The man who created the rainbow flag back in 1978 at the request of Harvey Milk still loves waving it.
“I’ve been a grand marshal in New York, in Los Angeles, San Francisco, Key West, Vancouver, a lot of cities, and I never get tired of it,” says Gilbert Baker. “Each and every time I find it emotional because people exude such love, wave after wave. People love the flag, and as creator of the flag I get a lot of love.”
Baker will get a whole lot more adulation as the grand marshal of Fierté Montréal’s seventh annual Pride parade on Aug 18.
Montreal first held a Pride parade in 1979. When the city’s Divers/Cité festival organized the parade from 1993 to 2006, it introduced a minute of silence to honour victims of homophobia, as well as those too sick to attend, or deceased, because of HIV and AIDS. To this day it remains the emotional highlight of Montreal’s parade as the parade freezes and tens of thousands of spectators along the route fall so silent one can hear a pin drop.
Then 60 seconds later, the crowd comes alive with a big joyous roar.
Fierté Montréal’s weeklong Pride festival — which runs from Aug 12 to 18 — once again climaxes with the Pride parade. More than 130 organizations will participate in the parade, whose theme this year is Our Flag, Our Life: Rouge. The parade begins at 1pm on Sunday, Aug 18, and the minute of silence begins at 3pm sharp.
Fierté Montréal’s Dyke March is Aug 17 at 11am. It runs along Sainte-Catherine Street East in the heart of the gay village, where more than 100 LGBT organizations, community groups, businesses, sports clubs and sociocultural groups will also set up kiosks as part of Community Day.
Fierté Montréal is also presenting a series of free outdoor and ticketed indoor events. Montreal female impersonator Michel Dorion’s fifth annual C’est la Fête variety show on Aug 17 will feature performances by such local drag luminaries as Nana de Grèce, Mado Lamotte and Madonna dead-ringer Jimmy Moore, plus a special performance by RuPaul’s Drag Race Season 5 winner Jinkx Monsoon.
Another big, free outdoor show this year is the second annual edition of Génération Boomer, which will celebrate Montreal’s 1950s and ’60s cabaret-club heyday. Performers include Claudette Dion (Céline’s sister) and Quebec pop icon Nanette Workman, the Mississippi blues legend who ended up in Montreal starring in Michel Plamondon’s rock opera Starmania in the late 1970s after years of dating Peter Frampton and Johnny Hallyday and recording with everybody from Elton John to the Rolling Stones.

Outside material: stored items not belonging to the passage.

(** A standing answer is never remembered.  With the preset [auto], a
    directory that does not change and nobody else at the queue, every pass
    raises and closes one more row for every mailbox that is listed, not
    covered and not dismissed: after [n] passes the table is longer by [n] times
    their number. *)
Theorem standing_answer_is_forgotten n w addresses :
  queue_wf (dw_queue w) -> cv_unstated coverage = [] -> preset_get tenant "new_mailbox" (dw_presets w) = preset_auto ->
  (forall env, (directory env).1 = inr (listed_mailboxes addresses)) ->
  (forall d, d ∈ what_to_ask addresses (dw_queue w) -> ~ is_asked d (dw_queue w)) ->
  length (q_rows (dw_queue (watched n w))) =
  (length (q_rows (dw_queue w)) + n * length (what_to_ask addresses (dw_queue w)))%nat.
Proof using Hscan.
  intros Hwf Hcov Hauto Hdir Hno. apply unasked_decisions in Hno.
  set (ds := what_to_ask addresses (dw_queue w)) in *.
  enough (Hinv : let q := dw_queue (watched n w) in queue_wf q /\ Forall (unasked q) ds /\ what_to_ask addresses q = ds /\
            dw_presets (watched n w) = dw_presets w /\ length (q_rows q) = (length (q_rows (dw_queue w)) + n * length ds)%nat)
    by apply Hinv.
  induction n as [|n IH]; cbv zeta in *; [simpl; do 4 (split; [done|]); lia|].
  destruct IH as (Hwf' & Hds & Hsame & Hps & Hlen). set (w' := watched n w) in *.
  change (watched (S n) w) with (run pass w').2. clearbody w'. destruct (directory (dw_outside w')) as [r env] eqn:Hd.
  pose proof (Hdir (dw_outside w')) as Hr. rewrite Hd in Hr. simpl in Hr. subst r.
  rewrite (pass_run _ _ _ Hcov Hd), Hps, Hauto, Hsame.
  destruct (ask_each_answers ds no_summary (mkDrift (dw_queue w') (dw_presets w') env) Hwf' Hds) as [sum Hrun].
  simpl in *. rewrite Hrun. simpl.
  destruct (answer_all_spec ds (dw_queue w') Hwf' Hds) as (Hwf2 & Hlen2 & Hun & Hr).
  split; [done|]. split; [eapply Forall_impl; [exact Hds|]; intros d; apply Hun|].
  split; [by rewrite (what_to_ask_stable addresses _ _ Hr)|]. split; [done|]. rewrite Hlen2, Hlen. lia.
Qed.
End runs.

(** ** Samples *)

Definition as_typed : Runtime := mkRuntime (fun s => s) (fun s => s).

Definition two_mailboxes (e : nat) : (string + DirectoryListing) * nat := (inr (listed_mailboxes ["rob@acme.nl"; " jan@acme.nl "]), e).

(** Counts the messages sent. *)
Definition telling (_ : RaiseDecisionInput) (sent : nat) : (string + unit) * nat := (inr tt, S sent).

Definition rob_covered : Coverage := resolveCoverage as_typed [mkCoverable "m1" (mkSourceConfig "imap-oauth2" "rob@acme.nl" None)].

Definition unwatched : DriftWorld nat := mkDrift empty_queue ∅ 0%nat.

Definition with_preset (action : PresetAction) : DriftWorld nat := mkDrift empty_queue (preset_set "acme" "new_mailbox" action ∅) 0%nat.

Lemma watching_converges_witness : exists sum w1,
  run (detection_pass as_typed id "acme" rob_covered two_mailboxes telling) unwatched = (inr sum, w1) /\
  is_Some (open_question "acme" new_mailbox "jan@acme.nl" (dw_queue w1)).
Proof.
  destruct (watching_converges as_typed id "acme" rob_covered two_mailboxes telling (fun _ => reflexivity _) unwatched
              ["rob@acme.nl"; " jan@acme.nl "] 0%nat eq_refl eq_refl eq_refl) as (sum & w1 & Hrun & _ & _ & _ & _ & Hasked & _).
  exists sum, w1. split; [exact Hrun|]. apply (Hasked " jan@acme.nl "); [by right; left|by vm_compute| |].
  - vm_compute. intros Hin. apply list_elem_of_singleton in Hin. discriminate.
  - vm_compute. apply not_elem_of_nil.
Defined.

Lemma standing_answer_is_forgotten_witness :
  length (q_rows (dw_queue (watched as_typed id "acme" rob_covered two_mailboxes telling 30 (with_preset preset_auto)))) = 30%nat.
Proof.
  rewrite (standing_answer_is_forgotten as_typed id "acme" rob_covered two_mailboxes telling (fun _ => reflexivity _) 30 (with_preset preset_auto)
             ["rob@acme.nl"; " jan@acme.nl "] empty_queue_wf).
  - by vm_compute.
  - by vm_compute.
  - by vm_compute.
  - done.
  - intros d _ [r Hr]. by vm_compute in Hr.
Defined.
Lemma record_kept input : steps_in (world_kept queue_appended) (gd_record deps input).
Proof using.
  apply steps_in_bind; [|done]. apply (at_groups_kept _). apply steps_in_bind; [apply steps_in_act, insert_group_kept|].
  intros [row|]; [done|]. apply steps_in_bind; [apply steps_in_act, refresh_group_kept|]. by intros [].
Qed.

Lemma raise_kept input :
  steps_in (world_kept queue_appended) (let! r := at_queue (Env := Env) (raise input) in Ret (snd r, dr_id (fst r))).
Proof using. apply steps_in_bind; [|done]. apply at_queue_kept, raise_appends. Qed.

Lemma ask_pattern_kept group sum : steps_in (world_kept queue_appended) (ask_pattern deps group sum).
Proof using.
  unfold ask_pattern. destruct (cl_pattern _); [done|]. simpl gd_raise. cbn iota.
  apply steps_in_bind.
  { apply steps_in_catch; [|done]. apply steps_in_bind; [apply raise_kept|done]. }
  intros [[]|]; [|done..]. apply steps_in_bind; [|done]. apply steps_in_catch; [apply (at_outside_kept _)|done].
Qed.

Lemma discover_each_kept groups sum : steps_in (world_kept queue_appended) (discover_each deps groups sum).
Proof using.
  revert sum; induction groups as [|group groups IH]; intros sum; [done|]. cbn [discover_each].
  apply steps_in_bind.
  { apply steps_in_catch; [|done]. apply steps_in_bind; [apply record_kept|done]. }
  intros [created|]; [|apply IH]. apply steps_in_bind; [apply ask_pattern_kept|done].
Qed.

(** C28: discovery takes back nothing that was done on the target.  Whatever
    others do to the tables meanwhile, every step of a discovery pass and of the
    answering of a decision leaves every known group in place under its id, with
    its status and its group on the target; every step of a pass leaves every
    decision exactly as it is and at most adds questions behind them; and every
    step of an answer changes at most the one open decision it is for, and not
    its question.  (The pattern a group carries is not among what stays: see
    [owner_answer_is_erased].) *)
Theorem discovery_takes_nothing_back id resolution by_ :
  steps_in (world_kept queue_appended) pass /\
  steps_in (world_kept (queue_answered id)) (answer_decision rt (Env := Env) tenant id resolution by_).
Proof using.
  split.
  - apply steps_in_bind; [apply (at_outside_kept _)|]. intros [groups|reason]; [apply discover_each_kept|done].
  - apply steps_in_bind; [apply at_queue_kept, steps_in_act, resolve_answers|].
    intros [row|]; [|done]. destruct (truthy _), (sharedAddressAnswer (Some resolution)); try done. case_bool_decide; [|done].
    apply steps_in_bind; [|done]. apply (at_groups_kept _), steps_in_act, setPattern_kept.
Qed.
End kept.
Lemma slots_accepted : Forall (fun o => describeCronScheduleProblem (schedule_at o) = None) minute_slots.
Proof.
  assert (Hall : List.map (fun o => describeCronScheduleProblem (schedule_at o)) minute_slots = replicate 15 None) by by vm_compute.
  apply Forall_forall. intros o Ho. apply (list_elem_of_fmap_2 (fun o => describeCronScheduleProblem (schedule_at o))) in Ho.
  change (describeCronScheduleProblem (schedule_at o) ∈ List.map (fun o => describeCronScheduleProblem (schedule_at o)) minute_slots) in Ho.
  rewrite Hall in Ho. by apply elem_of_replicate in Ho as [-> _].
Qed.

Section default_minute.
Context (charCodes : string -> list Z).

Lemma offset_bounds id : 0 <= offsetFor charCodes id < 15.
Proof. unfold offsetFor, DEFAULT_PERIOD_MINUTES. by apply Z.mod_pos_bound. Qed.

Lemma default_accepted id : describeCronScheduleProblem (defaultScheduleFor charCodes id) = None.
Proof.
  unfold defaultScheduleFor. pose proof slots_accepted as Hall. rewrite Forall_forall in Hall. apply Hall.
  apply elem_of_seqZ. apply offset_bounds.
Qed.

Lemma four_minutes o : 0 <= o < 15 -> minutes_from 60 o = [o; o + 15; o + 30; o + 45].
Proof.
  intros Ho. assert (Hin : o ∈ minute_slots) by (apply elem_of_seqZ; lia). clear Ho. revert o Hin.
  assert (Hall : Forall (fun o => minutes_from 60 o = [o; o + 15; o + 30; o + 45]) minute_slots)
    by (apply (bool_decide_unpack _); by vm_compute).
  intros o Hin. by apply (proj1 (Forall_forall _ _) Hall).
Qed.

(** C22: the schedule of a mapping without one.  The 32-bit operations of
    JavaScript, signed and unsigned, compute FNV-1a on the integers modulo 2^32
    whatever the code units of the id; the offset is in [0, 15); the schedule
    lists exactly the four minutes of every hour that are the offset and a
    quarter of an hour apart; and it is one the validator accepts. *)
Theorem default_schedule_is_fnv id :
  let o := fnv1a (charCodes id) `mod` 15 in
  offsetFor charCodes id = o /\ 0 <= o < 15 /\
  defaultScheduleFor charCodes id =
    pretty o ++ "," ++ pretty (o + 15) ++ "," ++ pretty (o + 30) ++ "," ++ pretty (o + 45) ++ " * * * *" /\
  describeCronScheduleProblem (defaultScheduleFor charCodes id) = None.
Proof.
  intros o. assert (Ho : offsetFor charCodes id = o) by (unfold offsetFor; by rewrite hash_units_fnv).
  pose proof (offset_bounds id) as Hb. split; [done|]. split; [by rewrite <- Ho|]. split; [|apply default_accepted].
  unfold defaultScheduleFor, schedule_at. rewrite four_minutes by done. rewrite Ho. simpl.
  by rewrite !string_app_assoc.
Qed.
End default_minute.

(** ** What a tick starts *)

Section domains.
Implicit Types rows : list ScopeRow.

Definition selected (tenantOf : list (string * string)) (rows : list ScopeRow) (id : string) (d : SyncDomain) : Prop :=
  exists row, row ∈ rows /\ sc_mapping_id row = id /\ js_map_get id tenantOf = Some (sc_tenant_id row) /\ sc_domain row = d.
Definition run_fate (now : instant) (staleAfterMs : Z) (run : QuiescingRun) : RunFate :=
  let ageMs := now - qr_since run in
  match qr_verdict run with
  | finished =>
      land (mkStale (qr_id run) ("landed by the erasure quiesce: the row still said " ++ status_text (qr_status run) ++
                                 ", and the orchestrator reports this run is no longer executing."))
  | live => cancel_live (qr_id run ++ ": still executing; cancellation requested")
  | unknown_verdict =>
      match truthy (qr_orchestratorRef run) with
      | None =>
          if (staleAfterMs <=? ageMs)%Z then
            land (mkStale (qr_id run) ("landed by the erasure quiesce: no orchestrator handle was recorded and the row has " ++
                                       "said " ++ status_text (qr_status run) ++ " for over " ++ pretty (staleAfterMs / 3600000) ++ "h, which no live pass does."))
          else wait_unknown (qr_id run ++ ": no orchestrator handle, and only " ++ pretty (ageMs / 60000) ++ "m old") false
      | Some ref => wait_unknown (qr_id run ++ ": the orchestrator could not be asked about " ++ ref) true
      end
  end.

Definition add_run (now : instant) (staleAfterMs : Z) (plan : QuiescePlan) (run : QuiescingRun) : QuiescePlan :=
  match run_fate now staleAfterMs run with
  | land stale => mkQuiescePlan (landStale plan ++ [stale]) (cancel plan) (mayPurge plan) (blockedBy plan) (needsAttention plan)
  | cancel_live line => mkQuiescePlan (landStale plan) (cancel plan ++ [qr_id run]) false (blockedBy plan ++ [line]) (needsAttention plan)
  | wait_unknown line attention =>
      mkQuiescePlan (landStale plan) (cancel plan) false (blockedBy plan ++ [line]) (needsAttention plan || attention)
  end%list.

Definition quiescePlan (runs : list QuiescingRun) (now : instant) (staleAfterMs : option Z) : QuiescePlan :=
  foldl (add_run now (nullish staleAfterMs DEFAULT_STALE_AFTER_MS)) (mkQuiescePlan [] [] true [] false) runs.

(** A run nothing can be behind any more. *)
Definition at_rest (now : instant) (staleAfterMs : Z) (run : QuiescingRun) : Prop :=
  qr_verdict run = finished \/
  (qr_verdict run = unknown_verdict /\ truthy (qr_orchestratorRef run) = None /\ staleAfterMs <= now - qr_since run).

Definition lands (now : instant) (staleAfterMs : Z) (run : QuiescingRun) : bool :=
  match run_fate now staleAfterMs run with land _ => true | _ => false end.

Lemma lands_at_rest now stale run : lands now stale run = true <-> at_rest now stale run.
Proof.
  unfold lands, run_fate, at_rest. destruct (qr_verdict run); [split; [done|naive_solver]|naive_solver|].
  destruct (truthy (qr_orchestratorRef run)) as [ref|]; [split; [done|naive_solver]|].
  destruct (Z.leb_spec stale (now - qr_since run)); split; try done; [naive_solver|]. intros [?|(_ & _ & ?)]; [done|lia].
Qed.

Definition landed_run (now : instant) (stale : Z) (run : QuiescingRun) : option StaleRun :=
  match run_fate now stale run with land st => Some st | _ => None end.

Definition blocking_line (now : instant) (stale : Z) (run : QuiescingRun) : option string :=
  match run_fate now stale run with land _ => None | cancel_live line => Some line | wait_unknown line _ => Some line end.

Definition cancelled_run (now : instant) (stale : Z) (run : QuiescingRun) : option string :=
  match run_fate now stale run with cancel_live _ => Some (qr_id run) | _ => None end.

Definition asked_in_vain (now : instant) (stale : Z) (run : QuiescingRun) : bool :=
  match run_fate now stale run with wait_unknown _ att => att | _ => false end.

Lemma plan_of_fates runs now stale plan :
  foldl (add_run now stale) plan runs =
  mkQuiescePlan (landStale plan ++ omap (landed_run now stale) runs)%list (cancel plan ++ omap (cancelled_run now stale) runs)%list
    (mayPurge plan && forallb (lands now stale) runs) (blockedBy plan ++ omap (blocking_line now stale) runs)%list
    (needsAttention plan || existsb (asked_in_vain now stale) runs).
Proof.
  revert plan; induction runs as [|run runs IH]; intros plan; [destruct plan; simpl; by rewrite !app_nil_r, andb_true_r, orb_false_r|].
  simpl foldl. rewrite IH. unfold add_run. cbn [omap list_omap forallb existsb].
  unfold landed_run, cancelled_run, blocking_line, asked_in_vain, lands. destruct (run_fate now stale run); simpl;
    by rewrite <- ?(assoc_L (++)%list), ?andb_false_r, ?orb_assoc.
Qed.
(* ===== verification/Offboarding.v ===== *)
(** * Ending the service ([packages/managed/src/offboarding.ts],
    [packages/shared/src/erasure-timeline.ts], and the job of
    [apps/worker/src/jobs/managed-purge-closed.ts])

    Closing an account, reopening it, and erasing it when its window is over.
    The database is its rows, each with its table, its id, the tenant it belongs
    to and its foreign keys with what a deletion of the row they name does; a
    [DELETE] follows them as PostgreSQL does: cascades take the row along, [SET
    NULL] empties the column, any other key that still names a deleted row makes
    the statement fail.  A transaction is one step that fails as a whole.  The
    orchestrator and the providers' revocation are steps on an outside world;
    SHA-256 is a parameter.  The other columns of the rows, and log lines, are
    left out. *)

From stdpp Require Import pretty.
From S2P Require Import Prelude Prog Keys Ports Lifecycle.

Open Scope Z_scope.
#[local] Open Scope string_scope.

(** ** Dates *)

Definition DEFAULT_BACKUP_RETENTION_DAYS : Z := 7.

Definition DAY_MS : Z := 24 * 60 * 60 * 1000.

Record ErasureTimeline := mkTimeline { et_purgeAfter : instant; et_backupsExpireAt : instant; et_windowDays : Z; et_backupRetentionDays : Z }.

(** Days are whole numbers here; a fraction is refused as a negative number is. *)
Definition erasureTimeline (closedAt : instant) (windowDays backupRetentionDays : Z) : string + ErasureTimeline :=
  if (windowDays <? 0)%Z then inl ("windowDays must be a whole number of days, zero or more — got " ++ pretty windowDays)
  else if (backupRetentionDays <? 0)%Z then
    inl ("backupRetentionDays must be a whole number of days, zero or more — got " ++ pretty backupRetentionDays)
  else let purgeAfter := closedAt + windowDays * DAY_MS in
       inr (mkTimeline purgeAfter (purgeAfter + backupRetentionDays * DAY_MS) windowDays backupRetentionDays).

Definition CLOSE_WINDOWS_DAYS : list Z := [0; 7; 30; 90].

Definition isCloseWindow (value : Z) : bool := bool_decide (value ∈ CLOSE_WINDOWS_DAYS).

(** ** The database *)

Inductive TenantStatus := tn_active | tn_suspended | tn_closed | tn_deleting.

#[export] Instance TenantStatus_eq_dec : EqDecision TenantStatus.
Proof. solve_decision. Defined.

Inductive RunStatus := run_live (status : QueuedStatus) | run_over (status : string).

(** What the deletion of the row a key names does to the row that has the key. *)
Inductive OnDelete := on_delete_cascade | on_delete_set_null | on_delete_restrict.

#[export] Instance OnDelete_eq_dec : EqDecision OnDelete.
Proof. solve_decision. Defined.

Definition row_key : Type := string * string.

Record Ref := mkRef { rf_names : row_key; rf_action : OnDelete }.
Lemma try_catch_preserves tryBlock catchVar catchBlock ctx h r h' :
  try_catch exec tryBlock catchVar catchBlock ctx h = (r, h') -> R h h'.
Proof.
  unfold try_catch. destruct (createChildContext ctx h) as [tc h1] eqn:Hc.
  apply createChildContext_preserves in Hc.
  destruct (run_stmts exec tryBlock _ VUndefined h1) as [[cmp res] h2] eqn:Hrun.
  apply run_stmts_preserves in Hrun.
  assert (Htry : R h h2) by steps.
  clear Hc Hrun. intros H.
  destruct cmp as [[[message| | |]| |]|]; simplify_eq; try exact Htry.
  destruct (createChildContext ctx h2) as [cc h3] eqn:Hc.
  apply createChildContext_preserves in Hc.
  destruct (run_stmts exec catchBlock _ VUndefined _) as [[cmp' res'] h4] eqn:Hrun.
  apply finish_inv in H as ->. apply run_stmts_preserves in Hrun.
  eapply R_trans; [exact Htry|].
  eapply R_trans; [exact Hc|].
  eapply R_trans; [apply R_setVariable|exact Hrun].
Qed.

End Step.
(** * RTC signalling server: room directory and its handlers

    A shallow embedding of [server.py].  The module keeps two global
    dictionaries,

      - [rooms]      : {roomId: {userId: sid}}
      - [user_rooms] : {sid: {userId, roomId}}

    and talks to its clients through Flask-SocketIO ([emit], [join_room],
    [leave_room]).  The handlers are modelled as functions from the state
    before the call to the state after it together with the list of [emit]
    calls they made, in program order.  The state carries, next to the two
    dictionaries, the Socket.IO room table that [join_room] and
    [leave_room] update and that decides who receives an event emitted
    with [room=]. *)

From stdpp Require Import gmap strings list fin_maps pretty.

Open Scope string_scope.

(** ** Insertion-ordered dictionaries

    The inner dictionary [rooms[room_id]] is iterated by
    [list(rooms[room_id].keys())], so its insertion order is observable.
    It is kept as an association list: assignment to a present key
    updates in place, assignment to a new key appends, as Python's [dict]
    does. *)
Module PyDict.

Abbreviation t := (list (string * string)) (only parsing).

Fixpoint get (d : t) (k : string) : option string :=
  match d with
  | [] => None
  | (k', v) :: d' => if decide (k' = k) then Some v else get d' k
  end.

(** [d[k] = v] *)
Fixpoint set (d : t) (k v : string) : t :=
  match d with
  | [] => [(k, v)]
  | (k', v') :: d' =>
      if decide (k' = k) then (k, v) :: d' else (k', v') :: set d' k v
  end.

(** [del d[k]]; the caller checks [k in d] first.  Keys are distinct in
    every dictionary the server builds, so at most one entry goes. *)
Fixpoint del (d : t) (k : string) : t :=
  match d with
  | [] => []
  | (k', v') :: d' =>
      if decide (k' = k) then del d' k else (k', v') :: del d' k
  end.

(** [list(d.keys())] *)
Definition keys (d : t) : list string := d.*1.

(** [not d] *)
Definition is_empty (d : t) : bool :=
  match d with [] => true | _ => false end.

(** Keys of a dictionary are pairwise distinct. *)
Definition wf (d : t) : Prop := NoDup (keys d).

End PyDict.

(** ** Identifiers, payloads and events *)

(** Connections are named by their Socket.IO session id ([request.sid]),
    a string; user and room identifiers are the strings the client sent.

    The [data] argument of a handler is a JSON object; the model covers
    objects whose fields are strings, as a [gmap string string]:
    [data.get(k)] is [data !! k], and [None] is a missing field. *)

(** Python truthiness of [data.get(k)]: [None] and [""] are falsy. *)
Definition truthy (v : option string) : bool :=
  match v with
  | Some s => negb (bool_decide (s = ""))
  | None => false
  end.

(** The string held by a truthy field. *)
Definition str (v : option string) : string := default "" v.

(** The event name and payload of an [emit] call. *)
Inductive event : Type :=
| EvConnected (sid : string)
| EvError (message : string)
| EvJoined (userId roomId : string) (users : list string)
| EvUserJoined (userId roomId : string)
| EvLeaved (userId roomId : string)
| EvUserLeft (userId roomId : string)
| EvMessage (data : gmap string string).

(** One [emit] call.  Without [room=] Flask-SocketIO addresses the event
    to [request.sid]; with [room=] it goes to the participants of that
    Socket.IO room, except [skip_sid] when given.  Room identifiers sent
    by clients are taken to differ from session ids, so that an event
    addressed to a connection reaches that connection alone. *)
Inductive emission : Type :=
| ToCaller (c : string) (e : event)
| ToRoom (room : string) (skip_sid : option string) (e : event).

#[global] Instance event_eq_dec : EqDecision event.
Proof. solve_decision. Defined.

#[global] Instance emission_eq_dec : EqDecision emission.
Proof. solve_decision. Defined.

Definition emitted_event (em : emission) : event :=
  match em with
  | ToCaller _ e => e
  | ToRoom _ _ e => e
  end.

(** ** State *)

Record state : Type := State {
  rooms : gmap string PyDict.t;
  user_rooms : gmap string (string * string);
  (** Socket.IO room table maintained by [join_room] / [leave_room]. *)
  sio_rooms : gmap string (gset string)
}.

Definition init : state := State ∅ ∅ ∅.

(** Participants of a Socket.IO room; an unknown room has none. *)
Definition participants (st : state) (room : string) : gset string :=
  default ∅ (sio_rooms st !! room).

(** [join_room(room)] called from a handler of connection [c]. *)
Definition join_room (c room : string) (st : state) : state :=
  State (rooms st) (user_rooms st)
        (<[room := participants st room ∪ {[c]}]> (sio_rooms st)).

(** [leave_room(room)] called from a handler of connection [c]. *)
Definition leave_room (c room : string) (st : state) : state :=
  State (rooms st) (user_rooms st)
        (<[room := participants st room ∖ {[c]}]> (sio_rooms st)).

(** After the [disconnect] handler has run, Socket.IO drops the
    connection from every room it had entered. *)
Definition drop_connection (c : string) (st : state) : state :=
  State (rooms st) (user_rooms st) ((λ s, s ∖ {[c]}) <$> sio_rooms st).

(** Connections that receive an emission, given the room table at the
    time of the [emit] call. *)
Definition recipients (st : state) (em : emission) : gset string :=
  match em with
  | ToCaller c _ => {[c]}
  | ToRoom room None _ => participants st room
  | ToRoom room (Some s) _ => participants st room ∖ {[s]}
  end.

(** ** Handlers *)

Definition validation_message : string := "userId and roomId are required".

(** [_remove_user_from_room(sid, user_id, room_id)] *)
Definition _remove_user_from_room (c user_id room_id : string) (st : state)
  : state :=
  let rooms' :=
    match rooms st !! room_id with
    | Some members =>
        match PyDict.get members user_id with
        | Some _ =>
            let members' := PyDict.del members user_id in
            if PyDict.is_empty members'
            then delete room_id (rooms st)
            else <[room_id := members']> (rooms st)
        | None => rooms st
        end
    | None => rooms st
    end in
  State rooms' (delete c (user_rooms st)) (sio_rooms st).

(** [handle_connect()] with [request.sid = c] *)
Definition handle_connect (c : string) (st : state) : state * list emission :=
  (st, [ToCaller c (EvConnected c)]).

(** [handle_disconnect()] with [request.sid = c] *)
Definition handle_disconnect (c : string) (st : state)
  : state * list emission :=
  match user_rooms st !! c with
  | Some (user_id, room_id) =>
      let st1 := _remove_user_from_room c user_id room_id st in
      (st1, [ToRoom room_id (Some c) (EvUserLeft user_id room_id)])
  | None => (st, [])
  end.

(** [handle_join(data)] with [request.sid = c] *)
Definition handle_join (c : string) (data : gmap string string) (st : state)
  : state * list emission :=
  let user_id := data !! "userId" in
  let room_id := data !! "roomId" in
  if negb (truthy user_id) || negb (truthy room_id)
  then (st, [ToCaller c (EvError validation_message)])
  else
    let u := str user_id in
    let r := str room_id in
    let rooms1 :=
      match rooms st !! r with
      | Some _ => rooms st
      | None => <[r := []]> (rooms st)
      end in
    let rooms2 := <[r := PyDict.set (default [] (rooms1 !! r)) u c]> rooms1 in
    let user_rooms' := <[c := (u, r)]> (user_rooms st) in
    let st1 := join_room c r (State rooms2 user_rooms' (sio_rooms st)) in
    let users_in_room := PyDict.keys (default [] (rooms st1 !! r)) in
    (st1, [ToCaller c (EvJoined u r users_in_room);
           ToRoom r (Some c) (EvUserJoined u r)]).
(** * langchain_vdms.vectorstores: a shallow embedding of the query/mutation engine

    The development follows [src/langchain_vdms/vectorstores.py].  Python
    dictionaries are association lists in insertion order, JSON-like data is
    the inductive [Value], Python exceptions are the constructors of [Exn],
    and the methods of [VDMS] and [VDMS_Utils] that touch [self], the logger
    or the client run in the monad [M] (a store, plus a result that is either
    an exception or a value; the store survives an exception, as object state
    does in Python). *)

From Stdlib Require Import List String Ascii Bool ZArith QArith Lia.
From Stdlib Require Import Sorting.Mergesort Sorting.Sorted Sorting.Permutation.
From Stdlib Require Import Structures.OrdersEx Classes.RelationClasses.
From Stdlib Require Import DecimalString.
Import ListNotations.
Open Scope string_scope.
Open Scope list_scope.

(** ** Floating point numbers, idealised

    A Python float is modelled by a rational, or one of the three special
    values.  The rounding error of the arithmetic is not modelled (a float
    is rounded where it is printed and where it is stored as [float32], see
    below); every finite result is kept in lowest terms so that results
    compare with [=]. *)

Inductive Float : Type :=
| Fin (q : Q)
| PInf
| NInf
| NaN.

Definition fin (q : Q) : Float := Fin (Qred q).

Definition Qsign (q : Q) : comparison := (Qnum q ?= 0)%Z.

Definition float_neg (x : Float) : Float :=
  match x with
  | Fin q => fin (- q)
  | PInf => NInf
  | NInf => PInf
  | NaN => NaN
  end.

Definition float_add (x y : Float) : Float :=
  match x, y with
  | NaN, _ | _, NaN => NaN
  | Fin a, Fin b => fin (a + b)
  | PInf, NInf | NInf, PInf => NaN
  | PInf, _ | _, PInf => PInf
  | NInf, _ | _, NInf => NInf
  end.

Definition float_sub (x y : Float) : Float := float_add x (float_neg y).

Definition float_is_zero (x : Float) : bool :=
  match x with
  | Fin q => Qeq_bool q 0
  | _ => false
  end.
(** * Frontend-Architectures: the monolithic template's store, its form
      manager, and the static file servers of the demos

    A shallow embedding of
    - [Monolithic/src/store/state.js] (class [AppState]),
    - the form component (class [FormManager]),
    - the development server of the monolithic template
      ([DevServer.handleRequest], [DevServer.findAvailablePort]) and the
      MVC demo's [server.js],
    - the notification component (class [NotificationManager]) and the
      global notification functions of [components/notification.js],
    - the counter of the MVC demo ([app.js]).

    JavaScript objects used as maps are finite maps, arrays are lists,
    [this] is an explicit world that every method threads through, and a
    [throw] is the [Throw] outcome of a small state-and-exception monad. *)

From Stdlib Require Import ZArith Ascii String.
From stdpp Require Import gmap strings list fin_maps pretty.

Set Warnings "-register-all".

Local Open Scope Z_scope.

(** ** JavaScript values *)

Module JS.

(** The values that travel through the store, the persisted JSON and the
    [throw] statements.  Numbers are exact: [VNum] is an integer-valued
    number and [VDec m k] the non-integer decimal [m / 10^k]; the binary
    rounding of doubles is not modelled.  A string is a sequence of code
    units, one character each (the code units below 256). *)
Inductive value :=
  | VUndefined
  | VNull
  | VBool (b : bool)
  | VNum (n : Z)
  | VDec (m : Z) (k : positive)
  | VStr (s : string)
  | VArr (xs : list value)
  | VObj (fields : list (string * value)).

(** ToBoolean: what [if (v)], [!v] and [v || w] test. *)
Definition truthy (v : value) : bool :=
  match v with
  | VUndefined | VNull => false
  | VBool b => b
  | VNum n => negb (n =? 0)
  | VDec _ _ => true
  | VStr s => negb (String.eqb s EmptyString)
  | VArr _ | VObj _ => true
  end.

“I had number-one songs, but I couldn’t sell an album,” says Workman, a long-time gay-rights supporter. “I’ve made about 20 albums, and they’ve never sold more than 20,000 copies [each]. So I said I might as well sing in English. It doesn’t matter anymore. I’m a rock-blues singer. And that takes me back to my roots in Mississippi. It’s a way of life, and I’ll do it till the day I die.”
Other free outdoor events include the sixth annual edition of Dream Académie, featuring more than a dozen up-and-coming Montreal drag queens, and the colossal closing Mega T-Dance, with DJs Edil Hernandez and Aron, which will get packed as the Pride parade winds down in the Village.
Fierté Montréal is also presenting the Cinémathèque québécoise retrospective of Meow Mix, the iconic Montreal event “for bent girls and their friends” that was created by Miriam Ginestier in 1997 and ran until 2012. The Meow Mix retrospective runs Aug 13 to 16. Another week-long event of note is the fifth annual Café des Arts exhibition, showcasing five local LGBT artists, plus the work of rainbow-flag creator Gilbert Baker.
Last year’s hugely successful Literary Pride series is also back and will feature 10 authors, including Quebec literary icon Michel Tremblay, who will speak on Aug 15.
In addition, Fierté Montréal is presenting the Queer Comics Conference, featuring Ottawa and Montreal Comiccon programmer Sophie Delmas discussing queer relationships and characters in Western graphic media, with a focus on Marvel and DC Comics superheroes.